── Material supplied ──
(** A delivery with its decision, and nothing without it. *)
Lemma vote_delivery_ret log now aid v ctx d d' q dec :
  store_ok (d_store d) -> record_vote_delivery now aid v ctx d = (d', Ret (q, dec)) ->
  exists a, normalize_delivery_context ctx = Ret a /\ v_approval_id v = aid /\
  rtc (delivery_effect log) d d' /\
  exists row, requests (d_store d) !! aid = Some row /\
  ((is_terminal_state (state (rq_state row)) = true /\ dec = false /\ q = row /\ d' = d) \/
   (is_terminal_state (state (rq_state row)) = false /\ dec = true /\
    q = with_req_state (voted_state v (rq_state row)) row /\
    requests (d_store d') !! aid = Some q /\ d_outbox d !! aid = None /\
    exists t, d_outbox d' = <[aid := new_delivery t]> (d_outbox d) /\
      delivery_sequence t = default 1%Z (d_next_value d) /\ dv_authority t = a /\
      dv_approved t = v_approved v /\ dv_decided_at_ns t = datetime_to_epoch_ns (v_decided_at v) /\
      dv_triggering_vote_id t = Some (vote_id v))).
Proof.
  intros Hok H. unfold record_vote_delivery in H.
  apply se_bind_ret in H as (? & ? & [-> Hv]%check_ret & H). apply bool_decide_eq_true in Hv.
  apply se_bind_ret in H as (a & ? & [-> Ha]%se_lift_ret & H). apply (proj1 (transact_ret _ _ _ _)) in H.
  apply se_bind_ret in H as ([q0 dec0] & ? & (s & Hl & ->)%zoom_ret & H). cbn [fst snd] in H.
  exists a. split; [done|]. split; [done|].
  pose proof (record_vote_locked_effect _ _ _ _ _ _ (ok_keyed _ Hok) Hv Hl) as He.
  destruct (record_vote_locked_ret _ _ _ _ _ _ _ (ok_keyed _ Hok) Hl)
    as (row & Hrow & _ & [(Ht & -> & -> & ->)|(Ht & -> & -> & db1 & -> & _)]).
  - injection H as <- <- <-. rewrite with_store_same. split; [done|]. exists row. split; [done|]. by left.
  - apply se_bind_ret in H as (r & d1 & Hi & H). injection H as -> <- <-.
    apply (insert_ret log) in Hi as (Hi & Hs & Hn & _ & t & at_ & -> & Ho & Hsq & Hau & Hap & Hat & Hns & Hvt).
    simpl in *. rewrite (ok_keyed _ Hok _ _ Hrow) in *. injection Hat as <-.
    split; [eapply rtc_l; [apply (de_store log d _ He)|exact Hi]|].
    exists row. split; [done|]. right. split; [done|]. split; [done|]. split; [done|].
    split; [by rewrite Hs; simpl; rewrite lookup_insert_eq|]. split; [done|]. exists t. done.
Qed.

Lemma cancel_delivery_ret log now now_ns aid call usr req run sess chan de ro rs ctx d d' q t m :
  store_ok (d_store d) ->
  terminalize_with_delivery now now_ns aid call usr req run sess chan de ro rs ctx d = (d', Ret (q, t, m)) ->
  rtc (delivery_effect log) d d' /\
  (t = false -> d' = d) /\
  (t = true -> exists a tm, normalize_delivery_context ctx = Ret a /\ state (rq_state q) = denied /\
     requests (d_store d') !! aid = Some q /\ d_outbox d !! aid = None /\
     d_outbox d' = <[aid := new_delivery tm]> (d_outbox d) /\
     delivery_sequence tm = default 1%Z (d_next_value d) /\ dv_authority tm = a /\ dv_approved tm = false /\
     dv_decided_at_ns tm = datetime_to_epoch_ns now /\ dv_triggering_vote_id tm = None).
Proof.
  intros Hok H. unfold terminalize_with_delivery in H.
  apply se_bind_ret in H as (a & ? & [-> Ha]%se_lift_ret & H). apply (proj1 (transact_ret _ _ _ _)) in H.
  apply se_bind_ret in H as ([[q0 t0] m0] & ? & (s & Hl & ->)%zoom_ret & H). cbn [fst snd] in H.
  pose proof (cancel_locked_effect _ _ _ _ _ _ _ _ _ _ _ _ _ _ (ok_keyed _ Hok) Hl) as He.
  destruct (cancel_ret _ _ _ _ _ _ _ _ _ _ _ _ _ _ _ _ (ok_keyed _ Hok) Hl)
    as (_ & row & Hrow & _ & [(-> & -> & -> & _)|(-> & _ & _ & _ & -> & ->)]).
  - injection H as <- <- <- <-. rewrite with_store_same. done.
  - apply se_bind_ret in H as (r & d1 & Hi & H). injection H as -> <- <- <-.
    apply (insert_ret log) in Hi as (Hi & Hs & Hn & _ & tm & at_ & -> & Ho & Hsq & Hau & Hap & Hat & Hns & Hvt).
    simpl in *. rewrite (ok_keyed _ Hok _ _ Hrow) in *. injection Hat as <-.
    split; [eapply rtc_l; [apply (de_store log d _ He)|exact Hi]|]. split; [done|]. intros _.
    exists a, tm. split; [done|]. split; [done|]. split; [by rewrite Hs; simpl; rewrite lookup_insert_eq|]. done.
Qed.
───
── Material supplied ──
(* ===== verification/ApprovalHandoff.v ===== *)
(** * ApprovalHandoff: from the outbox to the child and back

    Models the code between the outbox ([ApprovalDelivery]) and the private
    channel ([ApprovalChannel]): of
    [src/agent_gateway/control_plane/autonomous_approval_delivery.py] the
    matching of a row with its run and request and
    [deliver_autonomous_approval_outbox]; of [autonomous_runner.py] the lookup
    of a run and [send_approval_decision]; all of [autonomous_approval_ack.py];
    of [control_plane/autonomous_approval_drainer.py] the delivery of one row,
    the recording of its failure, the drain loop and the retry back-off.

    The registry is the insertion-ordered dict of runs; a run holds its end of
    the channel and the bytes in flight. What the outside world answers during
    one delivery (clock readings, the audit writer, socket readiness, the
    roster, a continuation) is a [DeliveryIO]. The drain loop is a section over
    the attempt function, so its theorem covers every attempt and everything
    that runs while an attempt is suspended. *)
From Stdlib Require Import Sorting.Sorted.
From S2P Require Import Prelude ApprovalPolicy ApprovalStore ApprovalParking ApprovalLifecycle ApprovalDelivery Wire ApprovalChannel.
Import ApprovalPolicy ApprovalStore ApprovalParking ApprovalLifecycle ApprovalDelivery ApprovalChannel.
───
── Material supplied ──
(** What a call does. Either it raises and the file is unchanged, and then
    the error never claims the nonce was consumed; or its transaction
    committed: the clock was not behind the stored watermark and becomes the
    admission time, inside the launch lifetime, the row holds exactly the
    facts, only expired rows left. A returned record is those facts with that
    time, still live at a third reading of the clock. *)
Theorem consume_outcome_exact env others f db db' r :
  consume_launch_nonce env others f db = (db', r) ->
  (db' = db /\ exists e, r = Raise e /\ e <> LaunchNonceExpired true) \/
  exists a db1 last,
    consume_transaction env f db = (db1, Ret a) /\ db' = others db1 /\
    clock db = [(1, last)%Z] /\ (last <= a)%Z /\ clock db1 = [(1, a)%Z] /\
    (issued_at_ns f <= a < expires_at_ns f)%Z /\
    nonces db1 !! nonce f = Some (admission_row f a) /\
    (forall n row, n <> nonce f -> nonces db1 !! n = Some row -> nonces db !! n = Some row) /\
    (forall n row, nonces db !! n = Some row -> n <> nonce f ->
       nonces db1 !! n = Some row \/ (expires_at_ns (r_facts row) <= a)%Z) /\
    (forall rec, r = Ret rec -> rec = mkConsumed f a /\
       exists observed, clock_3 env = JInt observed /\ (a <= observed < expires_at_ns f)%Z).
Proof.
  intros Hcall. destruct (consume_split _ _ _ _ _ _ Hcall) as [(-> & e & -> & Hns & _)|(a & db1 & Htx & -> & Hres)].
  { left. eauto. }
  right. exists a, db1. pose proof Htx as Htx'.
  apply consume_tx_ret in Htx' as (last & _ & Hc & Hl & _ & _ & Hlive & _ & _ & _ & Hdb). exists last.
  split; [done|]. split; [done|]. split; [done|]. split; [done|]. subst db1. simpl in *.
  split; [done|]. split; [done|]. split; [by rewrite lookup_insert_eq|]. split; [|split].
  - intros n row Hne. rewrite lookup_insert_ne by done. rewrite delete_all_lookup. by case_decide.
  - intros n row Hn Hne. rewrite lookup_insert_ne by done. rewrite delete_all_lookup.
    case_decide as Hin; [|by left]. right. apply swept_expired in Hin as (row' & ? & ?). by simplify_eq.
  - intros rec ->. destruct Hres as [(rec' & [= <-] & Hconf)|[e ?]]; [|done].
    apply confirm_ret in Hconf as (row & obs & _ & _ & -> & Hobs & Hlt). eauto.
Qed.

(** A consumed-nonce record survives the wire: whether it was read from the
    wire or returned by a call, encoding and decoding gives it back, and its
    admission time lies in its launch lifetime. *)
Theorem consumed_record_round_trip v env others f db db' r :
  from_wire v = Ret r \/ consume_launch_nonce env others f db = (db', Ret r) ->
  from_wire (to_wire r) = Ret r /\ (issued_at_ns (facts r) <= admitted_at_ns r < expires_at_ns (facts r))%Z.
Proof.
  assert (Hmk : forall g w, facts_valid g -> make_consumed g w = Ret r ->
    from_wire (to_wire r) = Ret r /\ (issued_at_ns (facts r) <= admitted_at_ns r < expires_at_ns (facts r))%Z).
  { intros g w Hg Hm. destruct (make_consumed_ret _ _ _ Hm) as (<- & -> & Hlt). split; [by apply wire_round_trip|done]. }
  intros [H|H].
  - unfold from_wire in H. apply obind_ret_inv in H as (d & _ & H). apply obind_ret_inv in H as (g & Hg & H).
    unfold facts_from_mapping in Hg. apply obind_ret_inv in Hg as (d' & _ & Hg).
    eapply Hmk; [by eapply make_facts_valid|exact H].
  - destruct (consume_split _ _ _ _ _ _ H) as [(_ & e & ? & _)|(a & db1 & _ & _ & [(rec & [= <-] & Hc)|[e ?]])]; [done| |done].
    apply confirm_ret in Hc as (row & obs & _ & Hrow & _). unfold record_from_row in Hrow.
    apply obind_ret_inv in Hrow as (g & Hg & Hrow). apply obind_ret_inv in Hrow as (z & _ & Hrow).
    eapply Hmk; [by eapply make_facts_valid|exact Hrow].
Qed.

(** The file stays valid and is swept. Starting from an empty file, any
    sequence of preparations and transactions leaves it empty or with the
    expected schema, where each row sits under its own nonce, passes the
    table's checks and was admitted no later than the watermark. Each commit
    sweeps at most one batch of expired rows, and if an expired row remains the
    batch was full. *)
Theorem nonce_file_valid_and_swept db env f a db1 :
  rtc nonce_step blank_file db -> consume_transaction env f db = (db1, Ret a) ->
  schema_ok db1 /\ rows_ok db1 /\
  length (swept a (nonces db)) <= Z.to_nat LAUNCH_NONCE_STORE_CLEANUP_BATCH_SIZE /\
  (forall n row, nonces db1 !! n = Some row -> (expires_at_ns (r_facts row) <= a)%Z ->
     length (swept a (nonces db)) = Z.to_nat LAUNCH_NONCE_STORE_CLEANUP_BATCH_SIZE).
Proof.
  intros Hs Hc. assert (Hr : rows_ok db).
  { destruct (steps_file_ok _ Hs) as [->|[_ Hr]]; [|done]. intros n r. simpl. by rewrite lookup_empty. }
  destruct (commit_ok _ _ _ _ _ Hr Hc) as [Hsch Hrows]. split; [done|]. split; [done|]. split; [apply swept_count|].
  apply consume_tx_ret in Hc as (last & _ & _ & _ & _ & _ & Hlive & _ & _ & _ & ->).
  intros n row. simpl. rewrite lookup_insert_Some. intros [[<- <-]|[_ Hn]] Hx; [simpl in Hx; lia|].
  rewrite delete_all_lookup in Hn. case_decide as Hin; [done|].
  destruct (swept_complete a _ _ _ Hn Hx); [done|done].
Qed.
───
## Requirement
Scan the listing for the word "last". Copy every line in which it appears.

## Problem solution
  exists a db1 last,
    clock db = [(1, last)%Z] /\ (last <= a)%Z /\ clock db1 = [(1, a)%Z] /\
  apply consume_tx_ret in Htx' as (last & _ & Hc & Hl & _ & _ & Hlive & _ & _ & _ & Hdb). exists last.
  apply consume_tx_ret in Hc as (last & _ & _ & _ & _ & _ & Hlive & _ & _ & _ & ->).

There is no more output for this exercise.